TO DO
After counting the lines below that hold the word "Some", reply with the count and nothing else.

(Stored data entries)
━━━━
(** C9 (as amended). When the right operand of a [/] node evaluates to the
    boolean false, the node does not fail with DivisionByZero: it returns
    the quotient of the left value, as a number, by the number 0, which is
    the infinity of the sign of a numerator other than 0 and NaN (Infinity
    when the numerator is positive), and NaN when the numerator is 0 or
    NaN. [parse("1 / (2 = 3)").evaluate()] is Infinity. *)
Theorem division_by_false :
  (forall l r lv,
      evaluate l = Ok lv -> evaluate r = Ok (VBoolean false) ->
      evaluate (BinaryOperationNode l r "/")
      = Ok (VNumber (JS.div (ToNumber lv) JS.zero))
      /\ evaluate (BinaryOperationNode l r "/") <> Err DivisionByZero
      /\ JS.div (ToNumber lv) JS.zero
         = match ToNumber lv with
           | S754_finite s _ _ | S754_infinity s => S754_infinity s
           | S754_zero _ | S754_nan => JS.NaN
           end)
  /\ (t <- Parser.parse "1 / (2 = 3)" ;; evaluate t) = Ok (VNumber JS.Infinity).
Proof.
  split; [|vm_compute; reflexivity].
  intros l r lv Hl Hr. simpl. rewrite Hl, Hr. simpl.
  split; [reflexivity|]. split; [discriminate|].
  destruct (ToNumber lv) as [s | s | | s m e]; try destruct s; reflexivity.
Qed.

Lemma division_by_false_witness :
  evaluate (BinaryOperationNode
              (NumberNode (JS.of_Z 1))
              (BinaryOperationNode (NumberNode (JS.of_Z 2))
                                   (NumberNode (JS.of_Z 3)) "=") "/")
  = Ok (VNumber (JS.div (ToNumber (VNumber (JS.of_Z 1))) JS.zero)).
Proof.
  exact (proj1 (proj1 division_by_false
                  (NumberNode (JS.of_Z 1))
                  (BinaryOperationNode (NumberNode (JS.of_Z 2))
                                       (NumberNode (JS.of_Z 3)) "=")
                  (VNumber (JS.of_Z 1)) eq_refl eq_refl)).
Defined.

(** C9, as stated, fails: in [(0 - 1) / (2 = 3)] the right operand
    evaluates to false and the numerator to -1, which is not 0, and the
    result is -Infinity, not Infinity. *)
Lemma division_by_false_counterexample :
  Parser.parse "(0 - 1) / (2 = 3)"
  = Ok (BinaryOperationNode minus_one two_equals_three "/")
  /\ evaluate minus_one = Ok (VNumber (JS.of_Z (-1)))
  /\ JS.equal (JS.of_Z (-1)) JS.zero = false
  /\ evaluate two_equals_three = Ok (VBoolean false)
  /\ evaluate (BinaryOperationNode minus_one two_equals_three "/")
     = Ok (VNumber (S754_infinity true))
  /\ ~ (forall l r x,
          evaluate l = Ok (VNumber x) -> JS.equal x JS.zero = false ->
          evaluate r = Ok (VBoolean false) ->
          evaluate (BinaryOperationNode l r "/") = Ok (VNumber JS.Infinity)).
Proof.
  repeat split; try (vm_compute; reflexivity).
  intros H.
  specialize (H minus_one two_equals_three (JS.of_Z (-1))
                eq_refl eq_refl eq_refl).
  vm_compute in H. discriminate.
Qed.

(** C10. A run of points only is taken as a number token, of value NaN:
    the tokenizer goes on after it, and when the input without its white
    space is one or more points, [parse] succeeds and returns a NumberNode
    of value NaN. *)
Theorem parse_dots_NaN :
  (forall n rest i res,
      startsClean rest = true ->
      Parser.tokenize_from (dots (S n) ++ rest) i res
      = Parser.tokenize_from rest (i + S n) (res ++ [TNum JS.NaN]))
  /\ (forall expr n,
      JS.removeWhiteSpace expr = dots (S n) ->
      Parser.parse expr = Ok (NumberNode JS.NaN)).
Proof.
  assert (Hall : forall n, allNumberChars (dots n) = true)
    by (induction n as [|n IH]; simpl; [reflexivity | now rewrite IH]).
  assert (Hlen : forall n, String.length (dots n) = n)
    by (induction n as [|n IH]; simpl; [reflexivity | now rewrite IH]).
  assert (Htok : forall n rest i res,
             startsClean rest = true ->
             Parser.tokenize_from (dots (S n) ++ rest) i res
             = Parser.tokenize_from rest (i + S n) (res ++ [TNum JS.NaN])).
  { intros n rest i res Hrest.
    change (dots (S n)) with (String "." (dots n)).
    rewrite (tokenize_run "." (dots n) rest i res (Hall (S n)) Hrest).
    change (String "." (dots n)) with (dots (S n)).
    now rewrite parseFloat_dots, Hlen. }
  split; [exact Htok|].
  intros expr n Hs. unfold Parser.parse. rewrite Hs.
  unfold Parser.isValid.
  rewrite <- (string_app_nil_r (dots (S n))).
  rewrite (isValid_loop_run (dots (S n)) EmptyString [] (Hall (S n))).
  unfold Parser.tokenize. rewrite (Htok n EmptyString 0 [] eq_refl). reflexivity.
Qed.
(** * Fast-Image-Deduplicator: the catalog store and the pipeline driver

  A shallow embedding of [fast_diff_py/sqlite_db.py] (class [SQLiteDB]) and
  of the parts of [fast_diff_py/fast_dif_new.py] (class [FastDifPy]) that
  drive it.  Tables are lists of rows in the order of their insertion, which
  is the rowid order of the AUTOINCREMENT tables; SQL statements are
  functions on these lists, Python exceptions are an outcome of a
  state-and-exception monad in which the state survives the exception (the
  sqlite3 transaction stays open when a statement fails). *)

From Stdlib Require Import ZArith List Bool String Ascii Lia Permutation.
From Stdlib Require Import QArith Sorting.Sorted.
Import ListNotations.
Local Open Scope string_scope.
Local Open Scope list_scope.
Local Open Scope Z_scope.

Set Implicit Arguments.

(* ================================================================== *)
(** * SQL primitives *)
(* ================================================================== *)

Module Sql.

(** [LIMIT n]: a negative limit is no limit. *)
Definition limit {A : Type} (n : Z) (l : list A) : list A :=
  if n <? 0 then l else firstn (Z.to_nat n) l.

(** Arithmetic on nullable integers: any NULL operand gives NULL, and the
    integer division truncates and gives NULL on a zero divisor. *)
Definition sub (a b : option Z) : option Z :=
  match a, b with
  | Some x, Some y => Some (x - y)
  | _, _ => None
  end.

Definition add (a b : option Z) : option Z :=
  match a, b with
  | Some x, Some y => Some (x + y)
  | _, _ => None
  end.

Definition div (a b : option Z) : option Z :=
  match a, b with
  | Some x, Some y => if y =? 0 then None else Some (Z.quot x y)
  | _, _ => None
  end.

(** [a = b] in a WHERE clause: never true on NULL. *)
Definition eqb (a b : option Z) : bool :=
  match a, b with
  | Some x, Some y => x =? y
  | _, _ => false
  end.

(** The order of [ORDER BY] on a nullable integer: NULL sorts first. *)
Definition leb (a b : option Z) : bool :=
  match a, b with
  | None, _ => true
  | Some _, None => false
  | Some x, Some y => x <=? y
  end.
━━━━
OUTPUT OF THE TASK
6